A navigation system is a fine example of this shift to microprocessor-centric electronics. Earlier navigation systems, such as the instrument navigation systems (VOR) used by aircraft, involved a lot of specialized electronics and still only provided the pilot with information about the plane’s angle relative to a ground-based transmitter. The pilot needed at least two of these systems and a set of good maps to figure out where the plane was.
A modern, GPS-based navigation system simply hands the pilot or driver complete information about where the plane or car is located. It does this using specialized input circuitry and specialized but very ordinary computer output circuitry (a display and sound system). Everything else is done by the microprocessor.
The input circuitry in a GPS receiver is interesting.

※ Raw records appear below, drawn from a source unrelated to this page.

(** C1.  A file that decodes to an object whose [extensionMode] is
    "explicit", planned without [force], gives a plan that is skipped with
    the reason "already-explicit" and not changed; its after state is its
    before state: the mode "explicit" and the normalized extensions of the
    file.  [apply_plan] passes such a plan over, so that planning and
    applying a migrated file again does nothing. *)
Theorem build_plan_already_explicit `{RT : Runtime} :
  ∀ (path : Path) (include_todos : bool) (w : World) (data : Dict),
    (load_json path w).1 = Ok (JDict data) →
    dict_get data "extensionMode" = JString "explicit" →
    let plan := build_plan path include_todos false w in
    skipped plan = true ∧ reason plan = "already-explicit" ∧ changed plan = false
    ∧ error plan = None
    ∧ before_mode plan = Some "explicit" ∧ after_mode plan = "explicit"
    ∧ before_extensions plan = normalize_extensions (dict_get data "extensions")
    ∧ after_extensions plan = before_extensions plan
    ∧ ∀ rest wd bd w', apply_plan (plan :: rest) wd bd w' = apply_plan rest wd bd w'.
Proof.
  intros path include_todos w data Hload Hmode plan.
  assert (Hplan : skipped plan = true ∧ reason plan = "already-explicit"
                  ∧ changed plan = false ∧ error plan = None
                  ∧ before_mode plan = Some "explicit" ∧ after_mode plan = "explicit"
                  ∧ before_extensions plan = normalize_extensions (dict_get data "extensions")
                  ∧ after_extensions plan = before_extensions plan).
  { subst plan. unfold build_plan.
    destruct (load_json path w) as [r w0]. simpl in Hload. subst r.
    rewrite Hmode. by rewrite bool_decide_eq_true_2. }
  destruct Hplan as (Hs & Hr & Hc & He & Hbm & Ham & Hbe & Hae).
  repeat split; try done.
  intros rest wd bd w'. unfold apply_plan. apply apply_loop_skip. by right.
Qed.

Lemma build_plan_already_explicit_witness :
  (load_json (RT:=example_runtime) explicit_path example_world).1
    = Ok (JDict explicit_data)
  ∧ dict_get explicit_data "extensionMode" = JString "explicit"
  ∧ let plan := build_plan (RT:=example_runtime) explicit_path true false example_world in
    skipped plan = true ∧ reason plan = "already-explicit" ∧ changed plan = false
    ∧ after_extensions plan = ["x"].
Proof.
  assert (Hload : (load_json (RT:=example_runtime) explicit_path example_world).1
                  = Ok (JDict explicit_data)) by (vm_compute; reflexivity).
  assert (Hmode : dict_get explicit_data "extensionMode" = JString "explicit")
    by reflexivity.
  split; [exact Hload|]. split; [exact Hmode|].
  destruct (build_plan_already_explicit (RT:=example_runtime)
              explicit_path true example_world explicit_data Hload Hmode)
    as (Hs & Hr & Hc & _ & _ & _ & Hbe & Hae & _).
  split; [exact Hs|]. split; [exact Hr|]. split; [exact Hc|].
  rewrite Hae, Hbe. reflexivity.
Defined.


(** The guarded [append] of the script, as a case on a proposition. *)
Lemma append_if_absent (cond : bool) (l : list string) (x : string) :
  (if cond && negb (contains l x) then l ++ [x] else l)
  = (if decide (cond = true ∧ x ∉ l) then l ++ [x] else l).
Proof.
  unfold contains.
  destruct (decide (cond = true ∧ x ∉ l)) as [[-> Hx]|Hno].
  - by rewrite bool_decide_eq_false_2.
  - destruct cond; [|done].
    rewrite bool_decide_eq_true_2; [done|].
    destruct (decide (x ∈ l)); [done|]. by destruct Hno.
Qed.

(** The plan of the migrate branch. *)
Lemma build_plan_not_skipped `{RT : Runtime} path include_todos force w :
  let plan := build_plan path include_todos force w in
  skipped plan = false →
  ∃ data,
    (load_json path w).1 = Ok (JDict data)
    ∧ before_extensions plan = normalize_extensions (dict_get data "extensions")
    ∧ let base := if force then before_extensions plan else [] in
      let with_memory :=
        if decide (truthy (dict_get data "memoryEnabled") = true ∧ "memory" ∉ base)
        then base ++ ["memory"] else base in
      after_extensions plan
      = if decide (include_todos = true ∧ "todos" ∉ with_memory)
        then with_memory ++ ["todos"] else with_memory.
Proof.
  intros plan Hskip. subst plan. unfold build_plan in *.
  destruct (load_json path w) as [[v|err] w0]; [|done].
  destruct v as [| | | | | |data]; try done.
  exists data. split; [done|]. simpl.
  destruct (bool_decide (_ = Some "explicit") && negb force) eqn:Hshort; [done|].
  simpl. split; [done|]. by rewrite !append_if_absent.
Qed.

(** C2.  For a plan that is not skipped the file decoded to an object, and
    the after extensions are computed in this order: start from the
    normalized extensions of the file under [force] and from the empty list
    otherwise; append "memory" if and only if [memoryEnabled] is true (as
    the code tests it, [bool(data.get("memoryEnabled"))], which for a
    boolean field is the field) and "memory" is not yet there; then append
    "todos" if and only if the inclusion boolean is true and "todos" is not
    yet there.  With [memoryEnabled] true, no prior extension and no todos
    inclusion the result is ["memory"]. *)
Theorem build_plan_after_extensions `{RT : Runtime} :
  ∀ (path : Path) (include_todos force : bool) (w : World),
    let plan := build_plan path include_todos force w in
    skipped plan = false →
    ∃ data,
      (load_json path w).1 = Ok (JDict data)
      ∧ let memory_enabled := truthy (dict_get data "memoryEnabled") in
        let base :=
          if force then normalize_extensions (dict_get data "extensions") else [] in
        let with_memory :=
          if decide (memory_enabled = true ∧ "memory" ∉ base)
          then base ++ ["memory"] else base in
        let with_todos :=
          if decide (include_todos = true ∧ "todos" ∉ with_memory)
          then with_memory ++ ["todos"] else with_memory in
        after_extensions plan = with_todos
        ∧ (∀ b, dict_get data "memoryEnabled" = JBool b → memory_enabled = b)
        ∧ (dict_get data "memoryEnabled" = JBool true →
           normalize_extensions (dict_get data "extensions") = [] →
           include_todos = false →
           after_extensions plan = ["memory"]).
Proof.
  intros path include_todos force w plan Hskip.
  destruct (build_plan_not_skipped path include_todos force w Hskip)
    as (data & Hload & Hbefore & Hafter).
  fold plan in Hbefore, Hafter. rewrite Hbefore in Hafter.
  exists data. split; [done|]. simpl. split; [done|]. split.
  - by intros b ->.
  - intros Hmem Hnone ->. rewrite Hafter, Hmem, Hnone. by destruct force.
Qed.

Lemma build_plan_after_extensions_witness :
  let plan := build_plan (RT:=example_runtime) legacy_path false false example_world in
  skipped plan = false ∧ after_extensions plan = ["memory"].
Proof.
  assert (Hskip : skipped (build_plan (RT:=example_runtime) legacy_path false false
                             example_world) = false) by (vm_compute; reflexivity).
  split; [exact Hskip|].
  destruct (build_plan_after_extensions (RT:=example_runtime)
              legacy_path false false example_world Hskip)
    as (data & Hload & _ & _ & Hmem).
  assert (data = legacy_data) as ->
    by (vm_compute in Hload; injection Hload as <-; reflexivity).
  apply Hmem; reflexivity.
Defined.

The global positioning system consists of an array of earth-orbiting satellites that use microwaves to announce their locations and emit timing pulses. The navigation system’s circuitry detects those microwaves, determines the satellites locations, and uses the timing pulses to measure the distance to each satellite it can detect. Since microwaves travel at just under the speed of light through earth’s atmosphere, knowing how long it takes for a pulse to travel from a satellite to the navigation system is equivalent to measuring the distance separating those two objects.
Once the navigation system’s specialized electronics has received information about the satellites’ locations and measured the travel times of their pulses, that information is passed along to the microprocessor. The microprocessor does everything else. It converts pulse travel times into distances, uses those distances to triangulate the navigation system’s location relative to the satellites, looks up information about that location in its stored maps, and displays relevant information to the pilot or driver. Easy peasy.
The specialized circuitry necessary to receive location and timing information from the GPS satellites was once complicated and expensive. But the desire to put such circuitry in every cellphone propelled amazing miniaturization. The GPS receivers now built into cellphones are tiny and inexpensive, and they include their own microprocessors. Part of the microprocessor revolution has been that many devices contain entire networks of microprocessors rather than just one centralized microprocessor. Having many microprocessors that communicate via a network can save a lot of specialized wiring and it turns out that wires can be more expensive than microprocessors. Cars and planes now have communications networks that allow their many microprocessors to exchange information and control components with only a handful of wires.